Aku melihat Shikamaru memegang punggung wanita itu.

"sudahlah Temari, kita pergi saja.." kata Shikamaru.

Perih. Sakit. Kecewa. Terluka. Marah. Kesal. Benci.

Semua perasaan itu menjadi satu. Membentuk satu kata.

SAKIT HATI.

Aku menatap Shikamaru nanar. Ada perasaan benci padanya. Namun di sisi lain, aku mencintainya juga.

"maafkan lah dia Temari." Kata Shikamaru sebelum ia dan wanita bernama Temari itu pergi.

"Hhh… terserah.." kata Temari yang sudah mulai menjauh dariku.

Mereka perlahan-lahan hilang seakan-akan ditelan cahaya bulan.

Ctarr!

Langit bergemuruh. Namun, aku tak tahu ingin berbuat apa. Aku tetap diam di tempat.

Semakin larut, suhu di taman itu semakin turun. Mau-tak mau aku harus memeluk kedua kakiku dan merendam wajahku dalam kehangatan yang ada di antara leher dan lututku.
aku benar-benar takut.

Ssssssss…..

Hujan sudah turun. Aku duduk di tengah jalan taman tanpa memiliki pelindung akan hujan apapun.

.

.

"Ino?" kata seseorang yang membuatku langsung melihat ke arah sumber suara.

Samar-samar kulihat seorang pria berambut hitam yang serasi dengan warna pakaiannya juga.

"Sai?" gumamku. Aku tak percaya dengan sosok yang kulihat.

"Ino?" kata Sai.

"Astaga, Kau tak apa-apa?" tanya Sai mempertanyakan keadaanku.

Aku menggeleng lemah.

"Kau bisa penggangkan payung ini?" kata Sai.
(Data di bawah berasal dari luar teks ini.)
Lemma keeps_snapshot suffix :
  index_suffix suffix -> keeps (snapshot_index (gw_root g) suffix) (snapshot gitw g suffix).
Proof.
  intros Hs r. unfold snapshot. destruct (negb _); [reflexivity|]. unfold g_bind at 1.
  pose proof (keeps_look (snapshot_index (gw_root g) suffix) (gw_root g)
    ["rev-parse"; "--git-path"; "cuma-snapshot-index"] None None eq_refl r) as H1.
  destruct (run_git gitw (gw_root g) _ r) as [r1 [a|e]] eqn:E1; unfold run_git in E1; rewrite E1 in H1; [|exact H1].
  apply git_path_file, (snapshot_file suffix _ Hs) in E1. set (file := with_extension _ suffix) in *. rewrite <- E1 in *.
  etransitivity; [exact H1|]. apply (keeps_bind (components file)).
  { intros r2. unfold g_try. pose proof (keeps_look (components file) (gw_root g)
      ["rev-parse"; "--verify"; "--quiet"; "HEAD"] None None eq_refl r2) as H. unfold run_git. by destruct (run_git_env _ _ _ _ _ r2). }
  intros head r2. assert (an_index (components file)) as Ha by (rewrite E1; apply snapshot_index_is).
  pose proof (keeps_snapshot_tree (match head with Ok _ => true | Err _ => false end) file Ha r2) as H3.
  destruct (snapshot_tree gitw g _ file r2) as [r3 res]. etransitivity; [exact H3|]. by eapply remove_frame.
Qed.

(** No process of git's answered, or none was there in time. *)
Definition unanswered (c : GitCall) (r : R) : Prop := forall b out err, snd (gw_git gitw c r) <> GitExited b out err.

Definition verify_call : GitCall :=
  {| gc_directory := gw_root g; gc_args := ["rev-parse"; "--verify"; "--quiet"; "HEAD"]; gc_index_file := None;
     gc_input := None |}.

(** The tree of what is staged of the working tree, starting from an index, less
    CUMA's state. *)
Definition snapshot_of (start : option I) (r : R) : string :=
  v_tree v (v_without v (gw_root g) CUMA_STATE (Some (v_staged v (gw_root g) (v_work v (gw_root g) r) start))).

Lemma snapshot_commits suffix r r' commit :
  index_suffix suffix -> v_index v (snapshot_index (gw_root g) suffix) r = None ->
  snapshot gitw g suffix r = (r', Ok commit) ->
  v_commit v r' commit = Some (snapshot_of (v_head v (gw_root g) r) r)
  \/ (exists r0, unanswered verify_call r0) /\ v_commit v r' commit = Some (snapshot_of None r).
Proof.
  intros Hs Hnew. unfold snapshot. destruct (negb _); [done|]. intros (r1&a&E1&H)%g_bind_ok.
  pose proof (look_step _ _ _ _ _ _ _ E1 eq_refl) as F1.
  apply git_path_file, (snapshot_file suffix _ Hs) in E1. set (file := with_extension _ suffix) in *.
  apply g_bind_ok in H as (r2&head&E2&H).
  unfold g_try, run_git, run_git_env in E2. fold verify_call in E2.
  pose proof (look_frame verify_call r1 eq_refl) as F2.
  destruct (gw_git gitw verify_call r1) as [r2' o] eqn:E3. cbn [fst] in F2. injection E2 as <- Eh.
  destruct (snapshot_tree gitw g _ file r2') as [r3 res] eqn:E4. injection H as <- ->.
  apply snapshot_tree_commits in E4; [|rewrite E1; apply snapshot_index_is]. cbv zeta in E4.
  pose proof (remove_frame file (gw_root g) suffix r3 E1) as F3. apply (fr_commit _ _ _ _ F3) in E4.
  rewrite (fr_work _ _ _ _ F2), (fr_work _ _ _ _ F1) in E4.
  rewrite E1 in E4.
  assert (v_head v (gw_root g) r2' = v_head v (gw_root g) r) as Hh
    by (by rewrite (fr_head _ _ _ _ F2), (fr_head _ _ _ _ F1)).
  assert (v_index v (snapshot_index (gw_root g) suffix) r2' = None) as Hi
    by (by rewrite (fr_index _ _ _ _ F2), (fr_index _ _ _ _ F1)).
  rewrite Hh, Hi in E4. unfold snapshot_of. destruct o as [b out err| |err]; cbn [git_answer] in Eh.
  - left. eapply verify_head in E3; [|reflexivity]. cbn [gc_directory verify_call] in E3.
    rewrite (fr_head _ _ _ _ F1) in E3 by done. destruct b; subst head; [exact E4|]. by rewrite (proj1 E3).
  - right. split; [|by subst head]. exists r1. intros b out err. by rewrite E3.
  - right. split; [|by subst head]. exists r1. intros b out err'. by rewrite E3.
Qed.
End Laws.

Arguments GitLaws {R W I} gitw v.
Arguments frame {R W I} v index ref r r'.

(** What a checkpoint leaves behind, with and without changes to save. *)
Lemma has_changes_look {R W I} (gitw : GitWorld R) (v : GitView R W I) g r r' a :
  GitLaws gitw v -> has_uncommitted_changes gitw g r = (r', a) -> frame v None None r r'.
Proof.
  intros L. unfold has_uncommitted_changes. destruct (negb _); [intros [= <- _]; reflexivity|]. unfold g_bind.
  destruct (run_git gitw _ _ r) as [r1 o] eqn:E. eapply look_step in E; [|exact L|reflexivity].
  destruct o; by intros [= <- _].
Qed.

Lemma update_ref_step {R W I} (gitw : GitWorld R) (v : GitView R W I) d name commit r r' a :
  GitLaws gitw v -> run_git gitw d ["update-ref"; name; commit] r = (r', a) ->
  frame v None (Some name) r r' /\ (is_ok a = true -> v_refs v r' name = Some commit).
Proof.
  intros L. unfold run_git, run_git_env.
  match goal with |- context [gw_git gitw ?c r] => pose proof (update_ref_frame gitw v c r name commit eq_refl) as F;
    pose proof (update_ref_sets gitw v c r name commit) as U; destruct (gw_git gitw c r) as [r1 o] eqn:E end.
  intros [= <- <-]. split; [exact F|]. destruct o as [[] out err| |err]; try done. intros _. by eapply U.
Qed.

(** C28: Taking a checkpoint changes no working tree, no index of the user's and
    no other ref than the checkpoint's own, whatever git answers.  On success
    with changes that ref names a commit whose tree is what staging the working
    tree onto HEAD comes to, less CUMA's state (onto nothing when git did not
    answer whether there is a HEAD); on success without changes no ref moves. *)
Theorem checkpoint_keeps {R W I} (gitw : GitWorld R) (v : GitView R W I) g suffix label now r :
  GitLaws gitw v -> utf8_valid (v_git_dir v (gw_root g)) = true -> index_suffix suffix ->
  v_index v (snapshot_index v (gw_root g) suffix) r = None ->
  let '(r', answer) := checkpoint gitw g suffix label now r in
  (forall d, v_work v d r' = v_work v d r)
  /\ (forall p, p <> snapshot_index v (gw_root g) suffix -> v_index v p r' = v_index v p r)
  /\ (forall d, own_index v d <> snapshot_index v (gw_root g) suffix)
  /\ (forall name, name <> checkpoint_ref label -> v_refs v r' name = v_refs v r name)
  /\ match answer with
     | Ok c => gw_is_repository g = true /\ ck_label c = label /\
         if ck_had_changes c then
           v_refs v r' (checkpoint_ref label) = Some (ck_commit c) /\
           (v_commit v r' (ck_commit c) = Some (snapshot_of v g (v_head v (gw_root g) r) r)
            \/ (exists r0, unanswered gitw (verify_call g) r0)
               /\ v_commit v r' (ck_commit c) = Some (snapshot_of v g None r))
         else forall name, v_refs v r' name = v_refs v r name
     | Err _ => True
     end.
Proof.
  intros L Ht Hs Hnew. set (ix := snapshot_index v (gw_root g) suffix) in *. set (ref := checkpoint_ref label).
  assert (forall d, own_index v d <> ix) as Hown by (intros d [_ [= H]]%app_inj_tail).
  assert (forall r' (P : Prop), frame v (Some ix) (Some ref) r r' -> P ->
    (forall d, v_work v d r' = v_work v d r) /\ (forall p, p <> ix -> v_index v p r' = v_index v p r) /\
    (forall d, own_index v d <> ix) /\ (forall name, name <> ref -> v_refs v r' name = v_refs v r name) /\ P)
    as Hf by (intros r' P [F1 F2 F3 _ _] HP; split_and!; try done; intros; [apply F2|apply F3]; congruence).
  unfold checkpoint. destruct (gw_is_repository g) eqn:Eg; cbn [negb]; [|by apply Hf; [apply frame_wider|]].
  unfold g_bind at 1. destruct (has_uncommitted_changes gitw g r) as [r1 a] eqn:E1.
  apply (has_changes_look _ _ _ _ _ _ L) in E1. destruct a as [[]|e]; cbn [negb]; [| |by apply Hf; [apply frame_wider|]].
  - pose proof (keeps_snapshot gitw v g Ht suffix Hs r1) as F2. unfold g_bind at 1.
    destruct (snapshot gitw g suffix r1) as [r2 [commit|e]] eqn:E2; cbn [fst] in F2;
      (assert (frame v (Some ix) (Some ref) r r2) as F by (etransitivity; [by apply frame_wider|by apply frame_index]));
      [|by apply Hf].
    case_bool_decide; [by apply Hf|].
    apply (snapshot_commits gitw v g Ht suffix _ _ _ Hs) in E2; [|by rewrite (fr_index _ _ _ _ _ E1)].
    unfold snapshot_of in E2. rewrite (fr_head _ _ _ _ _ E1), (fr_work _ _ _ _ _ E1) in E2 by done.
    unfold g_bind. destruct (run_git gitw _ _ r2) as [r3 o] eqn:E3. apply (update_ref_step _ _ _ _ _ _ _ _ L) in E3 as [F3 U].
    assert (frame v (Some ix) (Some ref) r r3) as F' by (etransitivity; [exact F|by apply frame_ref]).
    destruct o as [o|e]; apply Hf; try done. cbn [ck_had_changes ck_commit ck_label]. split; [done|]. split; [done|].
    split; [by apply U|]. destruct E2 as [E2|[X E2]]; [left|right; split; [exact X|]]; by apply (fr_commit _ _ _ _ _ F3).
  - unfold g_bind, g_try, run_git. destruct (run_git_env _ _ _ _ _ r1) as [r2 h] eqn:E2.
    eapply look_step in E2; [|exact L|reflexivity].
    assert (frame v None None r r2) as F by (etransitivity; [exact E1|exact E2]). apply Hf; [by apply frame_wider|].
    cbn [ck_had_changes ck_label]. split_and!; [done|done|]. intros name. by apply (fr_refs _ _ _ _ _ F).
Qed.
"Ia aku bisa.." jawabku seadanya.

Sai menggendongku ala bridal style. Aku memegangkan payung supaya kami sama-sama tidak terkena hujan.

Sai sungguh baik padaku.

.

.

.

.

.

Mataku terbuka saat aku merasakan ada sinar yang menghampiri mataku.

Sebuah ruangan besar , dominan berwarna pastel, dengan benda-benda eksklusif dan penuh seni.

Seni.

Aku tahu siapa empunya.

"Pagi Ino.." sapa Sai, datang dengan senampan roti selai dan teh.

"Sai? Tak usah repot," kataku dengan agak merasa bersalah.

"Hm? Kau harus bergegas Ino. Lihat jam," kata Sai.

7.30

Hm? Lalu?

1 menit..

2 menit..

"APAAAA?!" pekikku.

"Astaga.." kataku panik.

Okke, aku kursus biola hari minggu pagi ini pukul delapan. Dari sini ke tempat latihanku mungkin sekitar 45 menit.

"Sial!" rutukku. Sai hanya tersenyum.

"Makan dan mandilah, aku sudah menyediakan baju untukmu." Kata Sai.

Astaga Sai.. kau terlalu baik dan perhatian padaku.

.

.

"Aku pergi.." pamitku pada Sai yang hanya sendirian berada di rumah.

"ehh.."cegat Sai.

"Hm? Ada apa?" tanyaku.

"bersamaku saja, aku latihan harpa hari ini. Tempat latihan kita kan sama? Kita sama-sama naik mobilku.. oke?" kata Sai.

"ohh… okke.." kataku.

Jujur saja aku merasa seperti… akh! Sai tahu semua tentang diriku. Tapi aku? Aku hanya tahu dirinya sebatas nama. Aku sungguh keterlaluan.

.

.

.

.

.

Esoknya, aku sudah pulang ke rumahku. Tou-san dan Kaa-sanku sangat berterima kasih pada Sai, begitu pula aku.

"Ino, Tou-san mau ke rumah Shikaku dulu." Pamit Tou-sanku.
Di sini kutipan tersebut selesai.